Publicado por PortSide y Arte en América

A principios de la década de 1930, frustrados por los cierres bancarios, los drásticos recortes salariales y las marchas del hambre, un grupo de artistas británicos se unió en torno a ideologías socialistas y objetivos propagandísticos. La mayoría de los fundadores de lo que se convertiría en la Asociación Internacional de Artistas (AIA) —Pearl Binder, Clifford Rowe, Misha Black, James Fitton, James Boswell, James Holland, Edward Ardizzone, Peter Laszlo Peri y Edith Simon— provenían de la clase trabajadora; todos quedaron impactados por la Depresión. Binder y Rowe, en particular, tuvieron experiencias distintas viviendo en la URSS, donde estuvieron expuestos a cooperativas de trabajadores que les ayudaron a imaginar formas alternativas de organizar el trabajo. Como lo expresó un artista (Holland), los artistas británicos de esa época se enfrentaban a la disyuntiva de una competencia feroz por las migajas de mecenazgo que quedaban o utilizar sus habilidades para desacreditar un sistema que hace que el arte y la cultura dependan de los caprichos de los mercados monetarios.

Sin embargo, este ethos fundador de influencia comunista pronto enfrentó un problema de escala, como describe Andy Friend en su nuevo libro , Comrades in Art: Artists Against Fascism, 1933-1943. El grupo se llamó originalmente Artists International y, en palabras de su miembro fundador, James Boswell, sirvió como «una mezcla de grupo de agitación y propaganda, grupo de discusión marxista, exposiciones y grupo antibélico y antifascista». Pero a medida que aumentaba su membresía y la amenaza del fascismo se intensificaba, el grupo cambió su nombre en 1935 a Artists International Association, en un esfuerzo por obtener un apoyo más amplio e ideológicamente heterogéneo. Friend explica cómo el Congreso de Artistas Americanos, una organización artística comunista estadounidense fundada en 1936, tomó una decisión similar de «elevar la construcción de coaliciones por encima de la generación de una cultura distintivamente proletaria», optando por el antifascismo más que por el comunismo abierto. Los miembros disidentes de ambas organizaciones sintieron que este enfoque de gran carpa corría el riesgo de diluir sus valores fundamentales.

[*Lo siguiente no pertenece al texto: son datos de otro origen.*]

(** The store itself; a register that stands for [x0] is stored as the constant 0. *)
Lemma runs_store st sz r v a m' :
  good st -> holds (register_map st) r v -> is_reg v -> 0 <= a < 0x100000000 -> sz <> S64 ->
  mem_write (size_bytes (xsize_of sz)) (mem s) a (reg s v) = Some m' ->
  runs st (emit_store sz r temp_reg 0) (fun _ st' =>
    gop st st' (agrees_and (at_address a) st) (agrees (set_mem m' s) st')).
Proof using Y H0 HM.
  intros G Hh Hv Ha Hsz Hw. pose proof G as [W Hrm _].
  destruct (holds_xreg _ _ _ Hrm Hh) as (Xr & Cr & _). assert (is_xreg temp_reg) by done.
  destruct (mem_write_bounds y s HM _ _ _ _ (proj1 Ha) Hw) as [Hb ->].
  set (s' := set_mem _ s).
  assert (exists (i : xinsn) (d : bool), emits st (emit_store sz r temp_reg 0) (encode_all [i])
      (if d then upd r (set_dirty_flag false) (register_map st) else register_map st) /\
    wf_xinsn i /\ (d = true -> v = 0) /\
    forall x n, xreg x RCX = ram_ptr y + a -> xreg x r = reg s v -> exec i n x =
      (m ← hstore (size_bytes (xsize_of sz)) (xmem x) (ram_ptr y + a) (reg s v); Some (Next (set_xmem m x))))
    as (i & d & Hem & Hwf & Hd & Hex).
  { destruct (Z.eqb_spec v 0) as [Ev|Ev].
    - exists (StoreI (xsize_of sz) RCX 0 0), true. split; [|split; [|split]].
      + eapply emits_eq; [apply emits_StoreZero; [done..|by rewrite (maps_x0_holds _ _ _ Hrm Hh), Ev]| |].
        * by rewrite encode_all_1.
        * dirty_norm; done.
      + split; [apply base_rcx|]. split; [done|]. by destruct sz.
      + done.
      + intros x n E1 E2. cbn [exec]. by rewrite E1, ram_address, Ev, H0 by done.
    - exists (Store (xsize_of sz) r RCX 0), false. split; [|split; [|split]].
      + eapply emits_eq; [apply emits_Store; [done..|]| |].
        * rewrite (maps_x0_holds _ _ _ Hrm Hh). by apply Z.eqb_neq.
        * by rewrite encode_all_1.
        * done.
      + split; [done|]. split; [apply base_rcx|]. done.
      + done.
      + intros x n E1 E2. cbn [exec]. by rewrite E1, ram_address, E2 by done. }
  set (rm' := if d then _ else _) in *.
  assert (rmwf rm') as Hrm' by (destruct d; [by eapply rmwf_held|done]).
  eapply runs_weaken.
  - apply (runs_insns base ext E st _ [i] rm' (agrees_and (at_address a) st)
      (st_rel y fr s' Kt [] [] rm') Hem); [wf_all|].
    intros x (R & _ & Ea) n k. rewrite (Hex x n Ea).
    2: { apply (holds_slot _ _ _ _ _ _ _ _ R Hh Hv), not_elem_of_nil. }
    destruct (relx_store_ram y Y fr s [] (register_map st) x _ a (reg s v) R (proj1 Ha) Hb) as (m1 & -> & R1).
    eexists. split; [done|]. cbn [wp]. split; [|split; [intros w []%elem_of_nil|done]].
    apply relx_rip. subst rm'. destruct d; [|done]. apply relx_undirty; [done..|].
    intros h Hh1 Er Hr. assert (vm_reg_idx h = 0) as ->.
    { rewrite <- (Hd eq_refl). apply (holds_fun _ r _ _ Hrm); [by exists h|done]. }
    apply (rx_mem _ _ _ _ _ _ R1); [done|apply not_elem_of_nil|by left].
  - cbv beta. intros _ st1 O. pose proof (op_rm _ _ _ _ _ _ _ _ O) as Er. unfold JitSim.agrees. rewrite Er.
    by eapply gop_op.
Qed.
Lemma ok_store st sz v imm v2 m' :
  good st -> is_reg v -> is_s32 imm -> 0 <= reg s v + imm < 0x100000000 -> is_reg v2 -> sz <> S64 ->
  mem_write (size_bytes (xsize_of sz)) (mem s) (reg s v + imm) (reg s v2) = Some m' ->
  insn_ok st (Gen.host_address env v imm;; r ← ra_load v2; emit_store sz r temp_reg 0) (set_mem m' s).
Proof using Y HS H0 HE HM.
  intros G Hv Hi Ha H2 Hsz Hw. apply runs_bind. eapply runs_weaken; [by apply runs_host_address|].
  cbv beta. intros _ st1 O1. pose proof (proj1 O1) as G1. apply runs_bind.
  eapply runs_weaken; [by apply (runs_ra_load base ext E y Y fr s HS (at_address (reg s v + imm)) H0)|].
  cbv beta. intros r st2 [O2 Hh]. eapply runs_weaken; [by eapply (runs_store st2 sz r v2); [apply O2|..]|].
  cbv beta. intros _ st3 O3. eapply gop_trans; [done|exact O1|]. eapply gop_trans; [done|exact O2|exact O3].
Qed.
End Insn.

Estas decisiones polémicas sobre la misión organizacional concuerdan con los debates de principios del siglo XXI sobre hasta qué punto los movimientos de izquierda deberían hacer concesiones a la política liberal dominante. Sin embargo, tanto aquí como en otros lugares, Friend evita sabiamente establecer paralelismos con el presente, prefiriendo en cambio contar una historia descabellada sobre el AIA y su época. Este enfoque puede decepcionar a los lectores que buscan conclusiones fáciles sobre cómo los artistas de hoy podrían resistir el poder reaccionario. Pero la lección más importante no trata sobre cómo ejercer la agencia individual o colectiva frente a vastas fuerzas políticas; trata sobre cuán fuerte puede ser el deseo de normalidad, especialmente en tiempos inusuales.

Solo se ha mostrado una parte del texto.